Collected data entries
━━━━━━━━━━━━━━━━━━━━
(** * One-state Gillespie simulation: a shallow embedding of
      [gillespie_python_helpers.py] and the properties of its checkpoint
      recorder.

    Numbers.  Python floats and ints are modelled by exact rationals [Q];
    the result of [np.mean] additionally has the value [NaN].

    Objects.  NumPy arrays are heap objects: a variable holds a reference
    [loc] into a store of arrays, and every NumPy call of the source that
    builds an array ([np.copy], [arr + tau], [np.append], [np.delete])
    allocates a new object.

    Randomness.  [np.random] is a source of raw draws threaded through the
    run: standard exponential variates for [exponential], uniform variates
    of [0,1) for [binomial], and naturals for [randint].

    Failure.  A call either returns, raises a Python exception, or is still
    running when the finite prefix of the random source given to the model
    is used up ([Starved]).  The recursion of [_recursive_update_output] is
    bounded by the number of stack frames the interpreter allows, and
    raises [RecursionError] beyond it. *)

From Stdlib Require Import List QArith ZArith Lia Lqa Bool Arith.
Import ListNotations.
Open Scope Q_scope.

(** ** Outcomes and the simulation monad *)

Inductive exn : Type :=
| ZeroDivisionError
| ValueError
| RecursionError.

Inductive outcome (A : Type) : Type :=
| Ok (a : A)
| Raise (e : exn)
| Starved.

Arguments Ok {A} a.
Arguments Raise {A} e.
Arguments Starved {A}.

(** The contents of a one-dimensional array of floats, and a reference to
    an array in the store. *)
Abbreviation ndarray := (list Q) (only parsing).
Abbreviation loc := nat (only parsing).

(** The world a call runs in: the object store and what is left of the
    three streams of raw random draws. *)
Record world : Type := World {
  heap : list ndarray;
  expos : list Q;
  unifs : list Q;
  picks : list nat
}.

Definition M (A : Type) : Type := world -> outcome (A * world).

Definition ret {A} (a : A) : M A := fun w => Ok (a, w).

Definition bind {A B} (m : M A) (k : A -> M B) : M B :=
  fun w =>
    match m w with
    | Ok (a, w') => k a w'
    | Raise e => Raise e
    | Starved => Starved
    end.

Definition raise {A} (e : exn) : M A := fun _ => Raise e.

Notation "x <- m ;; k" := (bind m (fun x => k))
  (at level 61, m at next level, right associativity).
Notation "' pat <- m ;; k" := (bind m (fun x => match x with pat => k end))
  (at level 61, pat pattern, m at next level, right associativity).

(** ** The object store *)

Definition deref (a : loc) (h : list ndarray) : ndarray := nth a h [].

Definition alloc (v : ndarray) : M loc :=
  fun w => Ok (length (heap w),
               World (heap w ++ [v]) (expos w) (unifs w) (picks w)).

(** [arr.size] *)
Definition np_size (a : loc) : M nat :=
  fun w => Ok (length (deref a (heap w)), w).

(** [np.copy(arr)] *)
Definition np_copy (a : loc) : M loc :=
  fun w => alloc (deref a (heap w)) w.

(** [arr + x] with a scalar [x]: a new array, [arr] is left as it is. *)
Definition np_add (a : loc) (x : Q) : M loc :=
  fun w => alloc (map (fun y => y + x) (deref a (heap w))) w.

(** [np.append(arr, x)] *)
Definition np_append (a : loc) (x : Q) : M loc :=
  fun w => alloc (deref a (heap w) ++ [x]) w.

Fixpoint remove_at {A} (i : nat) (l : list A) : list A :=
  match l with
  | [] => []
  | x :: l' => match i with
               | O => l'
               | S i' => x :: remove_at i' l'
               end
  end.

(** [np.delete(arr, i)] for an index [i] inside the array. *)
Definition np_delete (a : loc) (i : nat) : M loc :=
  fun w => alloc (remove_at i (deref a (heap w))) w.

(** ** Arithmetic and the random source *)

(** Python's [a / b] on Python numbers. *)
Definition py_div (a b : Q) : M Q :=
  if Qeq_bool b 0 then raise ZeroDivisionError else ret (a / b).

Definition Qltb (x y : Q) : bool := negb (Qle_bool y x).

(** [np.random.exponential(scale)]: a negative scale is refused, otherwise
    the next standard exponential variate is scaled. *)
Definition np_random_exponential (scale : Q) : M Q :=
  if Qltb scale 0 then raise ValueError
  else fun w =>
    match expos w with
    | [] => Starved
    | e :: es => Ok (scale * e, World (heap w) es (unifs w) (picks w))
    end.

(** [np.random.binomial(n=1, p=p)]: [p] outside [0,1] is refused, otherwise
    one Bernoulli trial decided by the next uniform variate. *)
Definition np_random_binomial1 (p : Q) : M Z :=
  if Qltb p 0 || Qltb 1 p then raise ValueError
  else fun w =>
    match unifs w with
    | [] => Starved
    | u :: us =>
        Ok ((if Qltb u p then 1%Z else 0%Z),
            World (heap w) (expos w) us (picks w))
    end.

(** [np.random.randint(0, high)]: an empty range is refused. *)
Definition np_random_randint0 (high : nat) : M nat :=
  match high with
  | O => raise ValueError
  | S _ => fun w =>
      match picks w with
      | [] => Starved
      | r :: rs =>
          Ok ((r mod high)%nat, World (heap w) (expos w) (unifs w) rs)
      end
  end.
━━━━━━━━━━━━━━━━━━━━
What is needed :: Find the word "left" in the data and show each line that holds it.

Answer to the exercise ::
(** The world a call runs in: the object store and what is left of the
(** [arr + x] with a scalar [x]: a new array, [arr] is left as it is. *)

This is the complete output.